The task: Copy exactly the lines of the data below that run from the line holding "(* ===== verification/PairingLimits.v" through the line holding "Lemma reserve_ok g", both ends included.
--- Dataset extract Enclosed Below ---
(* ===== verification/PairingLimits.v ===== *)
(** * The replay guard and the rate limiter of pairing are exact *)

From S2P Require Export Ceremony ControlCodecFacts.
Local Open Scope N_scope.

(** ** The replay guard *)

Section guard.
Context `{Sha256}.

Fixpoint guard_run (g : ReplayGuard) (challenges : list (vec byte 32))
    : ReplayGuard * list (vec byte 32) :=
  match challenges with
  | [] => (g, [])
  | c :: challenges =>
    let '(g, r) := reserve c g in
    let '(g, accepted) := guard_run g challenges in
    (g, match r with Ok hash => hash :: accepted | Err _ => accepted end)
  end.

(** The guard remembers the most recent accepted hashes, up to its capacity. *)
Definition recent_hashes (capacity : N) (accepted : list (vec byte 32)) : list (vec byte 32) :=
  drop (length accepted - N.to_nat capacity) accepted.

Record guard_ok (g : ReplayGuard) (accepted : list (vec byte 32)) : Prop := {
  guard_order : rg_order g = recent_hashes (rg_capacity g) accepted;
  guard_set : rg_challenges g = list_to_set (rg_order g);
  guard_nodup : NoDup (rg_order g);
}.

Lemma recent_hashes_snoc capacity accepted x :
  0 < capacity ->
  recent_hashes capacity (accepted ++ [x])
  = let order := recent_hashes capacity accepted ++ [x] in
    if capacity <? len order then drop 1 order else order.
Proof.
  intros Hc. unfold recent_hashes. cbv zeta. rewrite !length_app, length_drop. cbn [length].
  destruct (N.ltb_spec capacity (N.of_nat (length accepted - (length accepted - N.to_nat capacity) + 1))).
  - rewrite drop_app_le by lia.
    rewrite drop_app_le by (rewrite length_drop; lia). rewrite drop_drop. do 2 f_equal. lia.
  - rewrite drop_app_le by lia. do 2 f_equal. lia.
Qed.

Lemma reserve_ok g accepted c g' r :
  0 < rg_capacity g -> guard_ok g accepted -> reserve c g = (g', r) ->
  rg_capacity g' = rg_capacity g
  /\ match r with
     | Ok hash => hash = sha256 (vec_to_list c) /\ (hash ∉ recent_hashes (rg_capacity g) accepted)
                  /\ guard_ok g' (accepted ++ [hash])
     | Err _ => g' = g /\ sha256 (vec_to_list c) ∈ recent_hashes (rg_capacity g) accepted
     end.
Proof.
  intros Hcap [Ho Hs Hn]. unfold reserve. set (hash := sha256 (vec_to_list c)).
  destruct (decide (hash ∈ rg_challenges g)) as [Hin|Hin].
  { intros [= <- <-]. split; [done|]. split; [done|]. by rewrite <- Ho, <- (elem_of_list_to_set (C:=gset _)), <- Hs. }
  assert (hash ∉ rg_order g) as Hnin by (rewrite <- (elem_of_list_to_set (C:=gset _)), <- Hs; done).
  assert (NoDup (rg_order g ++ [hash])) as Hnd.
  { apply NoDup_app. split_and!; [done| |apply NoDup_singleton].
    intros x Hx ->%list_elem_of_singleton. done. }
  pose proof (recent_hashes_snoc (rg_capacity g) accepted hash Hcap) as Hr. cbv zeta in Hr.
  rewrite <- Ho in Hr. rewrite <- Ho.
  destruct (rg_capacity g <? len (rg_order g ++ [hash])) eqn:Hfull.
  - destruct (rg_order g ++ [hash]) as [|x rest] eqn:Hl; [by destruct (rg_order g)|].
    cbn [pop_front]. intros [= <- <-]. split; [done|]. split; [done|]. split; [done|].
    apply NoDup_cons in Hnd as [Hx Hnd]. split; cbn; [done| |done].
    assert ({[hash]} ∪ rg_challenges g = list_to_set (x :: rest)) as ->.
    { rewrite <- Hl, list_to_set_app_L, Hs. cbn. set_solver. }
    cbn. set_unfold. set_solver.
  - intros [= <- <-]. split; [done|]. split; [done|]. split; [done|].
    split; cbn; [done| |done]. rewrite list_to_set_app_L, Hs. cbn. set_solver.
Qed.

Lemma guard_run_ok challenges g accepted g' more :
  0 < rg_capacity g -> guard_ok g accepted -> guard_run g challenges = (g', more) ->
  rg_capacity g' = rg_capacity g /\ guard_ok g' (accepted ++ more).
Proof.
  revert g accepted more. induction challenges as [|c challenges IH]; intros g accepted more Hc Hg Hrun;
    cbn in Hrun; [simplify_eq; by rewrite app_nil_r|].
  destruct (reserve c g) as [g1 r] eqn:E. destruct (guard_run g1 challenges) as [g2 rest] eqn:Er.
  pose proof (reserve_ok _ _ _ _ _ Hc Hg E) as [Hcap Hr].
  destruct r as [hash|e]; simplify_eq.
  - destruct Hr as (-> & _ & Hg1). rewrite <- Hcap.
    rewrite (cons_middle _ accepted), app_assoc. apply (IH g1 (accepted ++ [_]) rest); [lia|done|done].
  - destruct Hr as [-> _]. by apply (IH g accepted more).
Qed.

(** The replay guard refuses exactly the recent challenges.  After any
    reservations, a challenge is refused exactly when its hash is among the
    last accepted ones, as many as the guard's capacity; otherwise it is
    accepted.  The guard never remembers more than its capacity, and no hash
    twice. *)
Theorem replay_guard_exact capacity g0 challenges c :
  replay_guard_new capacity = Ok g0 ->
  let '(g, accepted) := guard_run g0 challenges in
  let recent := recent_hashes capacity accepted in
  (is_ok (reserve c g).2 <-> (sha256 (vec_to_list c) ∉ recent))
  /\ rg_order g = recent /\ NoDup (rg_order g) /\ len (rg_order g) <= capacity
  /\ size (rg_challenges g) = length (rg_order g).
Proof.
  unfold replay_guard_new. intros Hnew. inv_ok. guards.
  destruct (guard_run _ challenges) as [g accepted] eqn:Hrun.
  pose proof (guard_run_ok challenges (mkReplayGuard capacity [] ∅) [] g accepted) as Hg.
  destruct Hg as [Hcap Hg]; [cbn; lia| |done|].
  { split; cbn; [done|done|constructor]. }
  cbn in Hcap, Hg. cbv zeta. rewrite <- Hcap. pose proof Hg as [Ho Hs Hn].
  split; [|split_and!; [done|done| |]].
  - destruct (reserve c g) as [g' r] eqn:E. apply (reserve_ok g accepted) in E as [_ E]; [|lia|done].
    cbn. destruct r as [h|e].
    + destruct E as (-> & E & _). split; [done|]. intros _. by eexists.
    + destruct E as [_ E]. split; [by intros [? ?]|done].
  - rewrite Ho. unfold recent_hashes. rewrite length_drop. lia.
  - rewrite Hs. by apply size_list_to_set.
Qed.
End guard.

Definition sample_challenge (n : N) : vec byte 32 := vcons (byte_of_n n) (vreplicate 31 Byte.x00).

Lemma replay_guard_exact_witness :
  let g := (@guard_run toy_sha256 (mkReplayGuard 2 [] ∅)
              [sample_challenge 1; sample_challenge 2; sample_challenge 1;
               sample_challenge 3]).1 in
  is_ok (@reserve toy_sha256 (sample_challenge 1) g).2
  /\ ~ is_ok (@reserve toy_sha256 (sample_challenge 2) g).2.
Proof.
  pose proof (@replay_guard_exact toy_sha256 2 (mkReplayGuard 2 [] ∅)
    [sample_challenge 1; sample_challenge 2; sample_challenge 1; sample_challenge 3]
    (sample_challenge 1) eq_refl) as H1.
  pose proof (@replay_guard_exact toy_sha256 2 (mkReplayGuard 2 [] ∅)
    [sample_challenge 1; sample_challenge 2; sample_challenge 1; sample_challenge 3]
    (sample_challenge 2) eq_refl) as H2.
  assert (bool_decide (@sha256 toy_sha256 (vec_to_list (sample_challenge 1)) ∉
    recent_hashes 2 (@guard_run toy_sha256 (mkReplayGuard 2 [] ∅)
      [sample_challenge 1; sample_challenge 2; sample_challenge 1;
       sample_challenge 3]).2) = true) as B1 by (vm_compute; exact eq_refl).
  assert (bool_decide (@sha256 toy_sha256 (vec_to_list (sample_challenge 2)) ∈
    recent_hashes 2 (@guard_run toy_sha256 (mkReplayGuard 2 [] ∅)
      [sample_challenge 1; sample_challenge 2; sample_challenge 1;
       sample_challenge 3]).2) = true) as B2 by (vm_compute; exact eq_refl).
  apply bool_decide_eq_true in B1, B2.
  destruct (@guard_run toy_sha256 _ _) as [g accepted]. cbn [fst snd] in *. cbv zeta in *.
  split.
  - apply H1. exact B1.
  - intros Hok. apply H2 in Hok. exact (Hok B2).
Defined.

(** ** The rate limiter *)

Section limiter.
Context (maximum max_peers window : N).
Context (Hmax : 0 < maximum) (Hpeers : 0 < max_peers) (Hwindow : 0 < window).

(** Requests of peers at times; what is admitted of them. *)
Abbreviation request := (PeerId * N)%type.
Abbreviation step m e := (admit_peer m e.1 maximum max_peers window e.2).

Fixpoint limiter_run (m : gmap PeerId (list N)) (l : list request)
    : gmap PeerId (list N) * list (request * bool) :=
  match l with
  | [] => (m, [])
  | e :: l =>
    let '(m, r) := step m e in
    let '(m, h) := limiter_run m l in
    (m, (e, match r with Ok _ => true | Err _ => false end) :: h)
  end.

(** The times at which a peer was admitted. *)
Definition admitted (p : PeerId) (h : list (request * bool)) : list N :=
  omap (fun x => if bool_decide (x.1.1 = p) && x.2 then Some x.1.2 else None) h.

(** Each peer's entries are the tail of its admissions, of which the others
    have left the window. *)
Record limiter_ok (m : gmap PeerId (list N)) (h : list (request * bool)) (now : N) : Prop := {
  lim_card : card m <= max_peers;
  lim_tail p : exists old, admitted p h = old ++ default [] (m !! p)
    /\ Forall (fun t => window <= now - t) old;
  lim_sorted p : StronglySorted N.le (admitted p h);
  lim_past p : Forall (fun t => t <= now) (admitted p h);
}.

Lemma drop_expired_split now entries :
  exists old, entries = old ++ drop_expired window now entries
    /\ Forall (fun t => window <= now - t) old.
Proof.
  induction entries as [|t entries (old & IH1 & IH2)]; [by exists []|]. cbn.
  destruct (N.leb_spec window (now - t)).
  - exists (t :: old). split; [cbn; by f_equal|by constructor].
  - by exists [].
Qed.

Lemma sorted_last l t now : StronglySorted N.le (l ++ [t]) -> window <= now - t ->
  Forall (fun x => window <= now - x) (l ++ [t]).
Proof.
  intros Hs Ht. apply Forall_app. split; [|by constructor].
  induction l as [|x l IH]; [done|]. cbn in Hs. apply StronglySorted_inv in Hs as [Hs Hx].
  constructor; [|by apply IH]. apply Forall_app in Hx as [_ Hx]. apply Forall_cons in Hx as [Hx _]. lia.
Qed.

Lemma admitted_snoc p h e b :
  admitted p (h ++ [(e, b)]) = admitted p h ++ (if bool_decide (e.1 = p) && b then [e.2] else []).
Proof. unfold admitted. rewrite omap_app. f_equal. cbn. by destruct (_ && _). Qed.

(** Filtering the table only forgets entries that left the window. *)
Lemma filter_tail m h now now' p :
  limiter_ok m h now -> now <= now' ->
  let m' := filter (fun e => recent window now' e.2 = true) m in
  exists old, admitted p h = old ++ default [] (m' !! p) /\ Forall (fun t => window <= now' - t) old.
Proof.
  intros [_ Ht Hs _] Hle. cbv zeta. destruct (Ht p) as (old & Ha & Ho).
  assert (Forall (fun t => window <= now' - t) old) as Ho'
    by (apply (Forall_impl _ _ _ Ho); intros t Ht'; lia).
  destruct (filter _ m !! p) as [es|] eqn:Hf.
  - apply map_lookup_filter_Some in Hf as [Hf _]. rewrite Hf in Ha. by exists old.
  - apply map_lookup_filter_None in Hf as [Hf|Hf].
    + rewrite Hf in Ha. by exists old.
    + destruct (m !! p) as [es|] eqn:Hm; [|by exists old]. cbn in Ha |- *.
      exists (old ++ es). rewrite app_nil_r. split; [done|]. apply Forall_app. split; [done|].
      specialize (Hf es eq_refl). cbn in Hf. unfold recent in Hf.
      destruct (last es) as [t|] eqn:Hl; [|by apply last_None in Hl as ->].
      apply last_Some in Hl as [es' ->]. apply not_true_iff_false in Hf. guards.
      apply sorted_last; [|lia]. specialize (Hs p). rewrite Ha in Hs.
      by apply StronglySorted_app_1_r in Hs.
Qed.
--- End of Enclosed Dataset extract ---
--- Dataset extract Enclosed Below ---
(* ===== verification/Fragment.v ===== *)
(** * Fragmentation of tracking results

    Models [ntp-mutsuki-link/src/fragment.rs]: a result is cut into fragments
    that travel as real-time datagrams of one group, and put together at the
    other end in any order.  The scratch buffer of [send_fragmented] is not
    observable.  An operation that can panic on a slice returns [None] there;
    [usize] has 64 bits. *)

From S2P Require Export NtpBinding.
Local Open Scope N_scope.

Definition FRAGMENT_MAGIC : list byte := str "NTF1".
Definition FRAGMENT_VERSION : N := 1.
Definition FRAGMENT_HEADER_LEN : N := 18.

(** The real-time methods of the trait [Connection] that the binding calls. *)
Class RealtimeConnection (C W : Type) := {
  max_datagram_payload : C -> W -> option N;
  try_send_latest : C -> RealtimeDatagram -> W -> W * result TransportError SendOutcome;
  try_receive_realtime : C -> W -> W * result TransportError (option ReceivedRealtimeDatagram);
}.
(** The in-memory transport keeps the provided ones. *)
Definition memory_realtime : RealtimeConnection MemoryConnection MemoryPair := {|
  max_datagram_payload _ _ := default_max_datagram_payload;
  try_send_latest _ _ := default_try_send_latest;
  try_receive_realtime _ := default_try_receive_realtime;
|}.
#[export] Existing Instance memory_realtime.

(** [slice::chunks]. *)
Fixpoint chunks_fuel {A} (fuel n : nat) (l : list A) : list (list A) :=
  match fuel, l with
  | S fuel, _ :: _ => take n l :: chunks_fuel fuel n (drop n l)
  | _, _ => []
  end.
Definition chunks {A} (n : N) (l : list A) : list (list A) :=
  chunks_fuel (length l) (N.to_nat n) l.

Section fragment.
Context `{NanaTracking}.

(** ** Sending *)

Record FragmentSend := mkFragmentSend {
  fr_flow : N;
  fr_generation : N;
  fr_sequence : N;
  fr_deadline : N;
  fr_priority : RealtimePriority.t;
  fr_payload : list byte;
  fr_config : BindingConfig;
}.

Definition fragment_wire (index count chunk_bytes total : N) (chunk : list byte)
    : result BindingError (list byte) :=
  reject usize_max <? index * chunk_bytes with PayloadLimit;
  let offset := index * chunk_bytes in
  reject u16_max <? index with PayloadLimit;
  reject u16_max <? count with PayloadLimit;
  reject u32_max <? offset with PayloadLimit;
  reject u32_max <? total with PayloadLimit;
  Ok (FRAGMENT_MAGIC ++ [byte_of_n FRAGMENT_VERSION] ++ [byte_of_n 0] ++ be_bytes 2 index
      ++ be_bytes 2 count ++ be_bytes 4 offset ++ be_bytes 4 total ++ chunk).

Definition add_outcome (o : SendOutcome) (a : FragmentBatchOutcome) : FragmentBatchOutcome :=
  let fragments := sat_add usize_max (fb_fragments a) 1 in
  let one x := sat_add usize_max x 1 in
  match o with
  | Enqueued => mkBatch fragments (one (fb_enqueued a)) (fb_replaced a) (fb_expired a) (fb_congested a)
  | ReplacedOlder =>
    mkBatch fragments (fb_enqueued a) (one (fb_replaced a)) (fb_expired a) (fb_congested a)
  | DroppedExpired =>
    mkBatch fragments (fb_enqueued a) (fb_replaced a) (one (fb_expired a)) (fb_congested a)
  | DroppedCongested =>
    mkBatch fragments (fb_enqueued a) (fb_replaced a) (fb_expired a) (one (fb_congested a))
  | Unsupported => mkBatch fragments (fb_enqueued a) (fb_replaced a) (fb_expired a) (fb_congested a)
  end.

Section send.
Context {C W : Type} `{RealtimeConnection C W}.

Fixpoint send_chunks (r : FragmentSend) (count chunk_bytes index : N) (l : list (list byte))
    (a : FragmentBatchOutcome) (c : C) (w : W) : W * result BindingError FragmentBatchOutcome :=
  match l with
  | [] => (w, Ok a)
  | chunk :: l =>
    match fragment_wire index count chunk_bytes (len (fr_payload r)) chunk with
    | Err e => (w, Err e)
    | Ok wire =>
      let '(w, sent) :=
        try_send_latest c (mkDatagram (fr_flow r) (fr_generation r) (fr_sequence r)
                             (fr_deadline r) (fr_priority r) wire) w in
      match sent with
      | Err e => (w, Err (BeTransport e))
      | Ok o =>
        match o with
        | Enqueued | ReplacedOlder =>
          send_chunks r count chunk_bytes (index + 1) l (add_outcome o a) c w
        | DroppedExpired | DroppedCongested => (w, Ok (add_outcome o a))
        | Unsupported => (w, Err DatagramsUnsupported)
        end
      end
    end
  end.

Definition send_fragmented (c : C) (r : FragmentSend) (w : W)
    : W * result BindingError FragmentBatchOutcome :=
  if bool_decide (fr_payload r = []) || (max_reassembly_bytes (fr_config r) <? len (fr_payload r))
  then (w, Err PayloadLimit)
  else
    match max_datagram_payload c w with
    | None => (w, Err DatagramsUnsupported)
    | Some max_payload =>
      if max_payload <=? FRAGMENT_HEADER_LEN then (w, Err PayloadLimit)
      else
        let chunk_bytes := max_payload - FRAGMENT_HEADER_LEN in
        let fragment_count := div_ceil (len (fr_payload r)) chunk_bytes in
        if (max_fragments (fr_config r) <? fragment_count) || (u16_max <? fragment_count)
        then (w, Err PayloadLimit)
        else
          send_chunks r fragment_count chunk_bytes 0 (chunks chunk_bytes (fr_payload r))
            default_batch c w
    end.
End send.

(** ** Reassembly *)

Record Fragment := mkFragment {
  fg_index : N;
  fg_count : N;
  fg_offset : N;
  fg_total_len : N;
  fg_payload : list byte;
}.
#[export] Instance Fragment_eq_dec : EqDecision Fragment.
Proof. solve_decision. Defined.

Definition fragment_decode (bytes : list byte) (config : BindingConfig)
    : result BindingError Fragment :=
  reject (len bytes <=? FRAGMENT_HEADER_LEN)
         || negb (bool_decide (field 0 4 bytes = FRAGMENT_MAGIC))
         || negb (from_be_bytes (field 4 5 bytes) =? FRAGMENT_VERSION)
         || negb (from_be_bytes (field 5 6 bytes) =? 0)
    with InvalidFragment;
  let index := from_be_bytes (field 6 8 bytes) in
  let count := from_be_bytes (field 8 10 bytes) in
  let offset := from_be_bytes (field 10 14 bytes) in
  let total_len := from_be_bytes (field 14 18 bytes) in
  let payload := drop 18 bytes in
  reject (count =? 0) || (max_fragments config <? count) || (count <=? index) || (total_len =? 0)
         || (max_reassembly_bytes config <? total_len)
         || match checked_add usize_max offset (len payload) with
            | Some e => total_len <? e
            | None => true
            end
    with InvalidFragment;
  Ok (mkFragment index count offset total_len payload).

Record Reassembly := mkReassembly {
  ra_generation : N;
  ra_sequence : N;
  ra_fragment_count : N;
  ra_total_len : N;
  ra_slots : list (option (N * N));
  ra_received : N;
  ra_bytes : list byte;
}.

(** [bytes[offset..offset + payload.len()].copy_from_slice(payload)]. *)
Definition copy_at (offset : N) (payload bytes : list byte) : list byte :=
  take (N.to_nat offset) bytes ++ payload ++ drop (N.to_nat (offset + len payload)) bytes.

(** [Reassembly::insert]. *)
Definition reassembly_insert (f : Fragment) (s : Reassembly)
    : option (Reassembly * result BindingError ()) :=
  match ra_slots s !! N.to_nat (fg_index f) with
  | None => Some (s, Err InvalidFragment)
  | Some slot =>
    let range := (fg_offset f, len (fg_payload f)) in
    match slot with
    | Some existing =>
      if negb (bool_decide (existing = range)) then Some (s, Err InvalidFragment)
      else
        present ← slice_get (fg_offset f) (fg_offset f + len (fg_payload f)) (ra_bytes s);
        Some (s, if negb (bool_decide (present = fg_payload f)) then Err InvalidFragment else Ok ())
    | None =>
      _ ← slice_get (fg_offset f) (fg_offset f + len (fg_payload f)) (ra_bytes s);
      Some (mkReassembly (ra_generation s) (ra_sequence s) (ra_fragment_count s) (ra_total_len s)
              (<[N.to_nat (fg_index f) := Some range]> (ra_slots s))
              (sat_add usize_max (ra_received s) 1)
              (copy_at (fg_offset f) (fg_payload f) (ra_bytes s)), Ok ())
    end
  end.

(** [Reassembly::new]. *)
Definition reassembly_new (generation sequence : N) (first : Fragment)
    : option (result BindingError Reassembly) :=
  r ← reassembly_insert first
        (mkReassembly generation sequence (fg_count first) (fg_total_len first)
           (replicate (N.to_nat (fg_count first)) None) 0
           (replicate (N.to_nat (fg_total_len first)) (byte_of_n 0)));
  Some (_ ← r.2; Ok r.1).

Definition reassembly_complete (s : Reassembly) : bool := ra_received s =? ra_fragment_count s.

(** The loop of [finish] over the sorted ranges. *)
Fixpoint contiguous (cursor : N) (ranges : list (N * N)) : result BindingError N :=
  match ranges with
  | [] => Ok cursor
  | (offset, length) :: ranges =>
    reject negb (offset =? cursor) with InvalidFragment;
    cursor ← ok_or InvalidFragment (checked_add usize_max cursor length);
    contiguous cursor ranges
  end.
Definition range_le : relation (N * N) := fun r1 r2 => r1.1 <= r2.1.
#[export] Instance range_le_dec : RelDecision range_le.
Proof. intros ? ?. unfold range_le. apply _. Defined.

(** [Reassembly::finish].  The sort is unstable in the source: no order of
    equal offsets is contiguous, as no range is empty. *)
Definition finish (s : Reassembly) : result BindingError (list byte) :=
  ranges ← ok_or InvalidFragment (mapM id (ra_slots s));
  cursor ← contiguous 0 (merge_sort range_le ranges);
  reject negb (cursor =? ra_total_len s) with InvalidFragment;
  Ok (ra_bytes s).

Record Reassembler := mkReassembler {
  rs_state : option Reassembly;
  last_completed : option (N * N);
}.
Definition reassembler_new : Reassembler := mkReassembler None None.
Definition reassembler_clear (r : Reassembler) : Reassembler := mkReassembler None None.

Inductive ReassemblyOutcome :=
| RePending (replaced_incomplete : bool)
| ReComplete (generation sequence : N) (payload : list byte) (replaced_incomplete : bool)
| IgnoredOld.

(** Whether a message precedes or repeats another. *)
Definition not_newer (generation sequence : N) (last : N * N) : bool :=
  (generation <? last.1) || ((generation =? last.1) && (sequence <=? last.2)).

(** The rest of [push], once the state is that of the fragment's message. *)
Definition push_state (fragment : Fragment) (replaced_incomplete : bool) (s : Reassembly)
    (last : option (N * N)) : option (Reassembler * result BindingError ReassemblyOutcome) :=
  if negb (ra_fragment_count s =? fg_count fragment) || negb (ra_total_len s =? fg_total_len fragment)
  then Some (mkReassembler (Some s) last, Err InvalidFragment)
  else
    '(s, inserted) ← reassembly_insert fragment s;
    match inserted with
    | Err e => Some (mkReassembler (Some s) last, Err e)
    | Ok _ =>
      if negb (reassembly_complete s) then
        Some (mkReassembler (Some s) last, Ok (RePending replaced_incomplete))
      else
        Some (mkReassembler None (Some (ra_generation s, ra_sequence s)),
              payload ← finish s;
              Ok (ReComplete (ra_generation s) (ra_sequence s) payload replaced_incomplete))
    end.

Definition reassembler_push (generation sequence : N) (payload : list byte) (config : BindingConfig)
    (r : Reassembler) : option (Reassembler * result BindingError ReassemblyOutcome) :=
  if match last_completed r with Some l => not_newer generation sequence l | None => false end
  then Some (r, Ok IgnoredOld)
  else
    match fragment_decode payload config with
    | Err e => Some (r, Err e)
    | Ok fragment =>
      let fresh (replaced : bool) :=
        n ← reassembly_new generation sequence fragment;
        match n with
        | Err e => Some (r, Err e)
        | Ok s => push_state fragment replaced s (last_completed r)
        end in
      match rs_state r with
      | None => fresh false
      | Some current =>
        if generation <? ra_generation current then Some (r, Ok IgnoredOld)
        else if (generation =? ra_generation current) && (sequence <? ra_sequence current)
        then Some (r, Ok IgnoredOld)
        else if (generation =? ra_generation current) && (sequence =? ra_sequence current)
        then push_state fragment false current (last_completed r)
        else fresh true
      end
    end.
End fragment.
--- End of Enclosed Dataset extract ---
Completed task:
(* ===== verification/PairingLimits.v ===== *)
(** * The replay guard and the rate limiter of pairing are exact *)

From S2P Require Export Ceremony ControlCodecFacts.
Local Open Scope N_scope.

(** ** The replay guard *)

Section guard.
Context `{Sha256}.

Fixpoint guard_run (g : ReplayGuard) (challenges : list (vec byte 32))
    : ReplayGuard * list (vec byte 32) :=
  match challenges with
  | [] => (g, [])
  | c :: challenges =>
    let '(g, r) := reserve c g in
    let '(g, accepted) := guard_run g challenges in
    (g, match r with Ok hash => hash :: accepted | Err _ => accepted end)
  end.

(** The guard remembers the most recent accepted hashes, up to its capacity. *)
Definition recent_hashes (capacity : N) (accepted : list (vec byte 32)) : list (vec byte 32) :=
  drop (length accepted - N.to_nat capacity) accepted.

Record guard_ok (g : ReplayGuard) (accepted : list (vec byte 32)) : Prop := {
  guard_order : rg_order g = recent_hashes (rg_capacity g) accepted;
  guard_set : rg_challenges g = list_to_set (rg_order g);
  guard_nodup : NoDup (rg_order g);
}.

Lemma recent_hashes_snoc capacity accepted x :
  0 < capacity ->
  recent_hashes capacity (accepted ++ [x])
  = let order := recent_hashes capacity accepted ++ [x] in
    if capacity <? len order then drop 1 order else order.
Proof.
  intros Hc. unfold recent_hashes. cbv zeta. rewrite !length_app, length_drop. cbn [length].
  destruct (N.ltb_spec capacity (N.of_nat (length accepted - (length accepted - N.to_nat capacity) + 1))).
  - rewrite drop_app_le by lia.
    rewrite drop_app_le by (rewrite length_drop; lia). rewrite drop_drop. do 2 f_equal. lia.
  - rewrite drop_app_le by lia. do 2 f_equal. lia.
Qed.

Lemma reserve_ok g accepted c g' r :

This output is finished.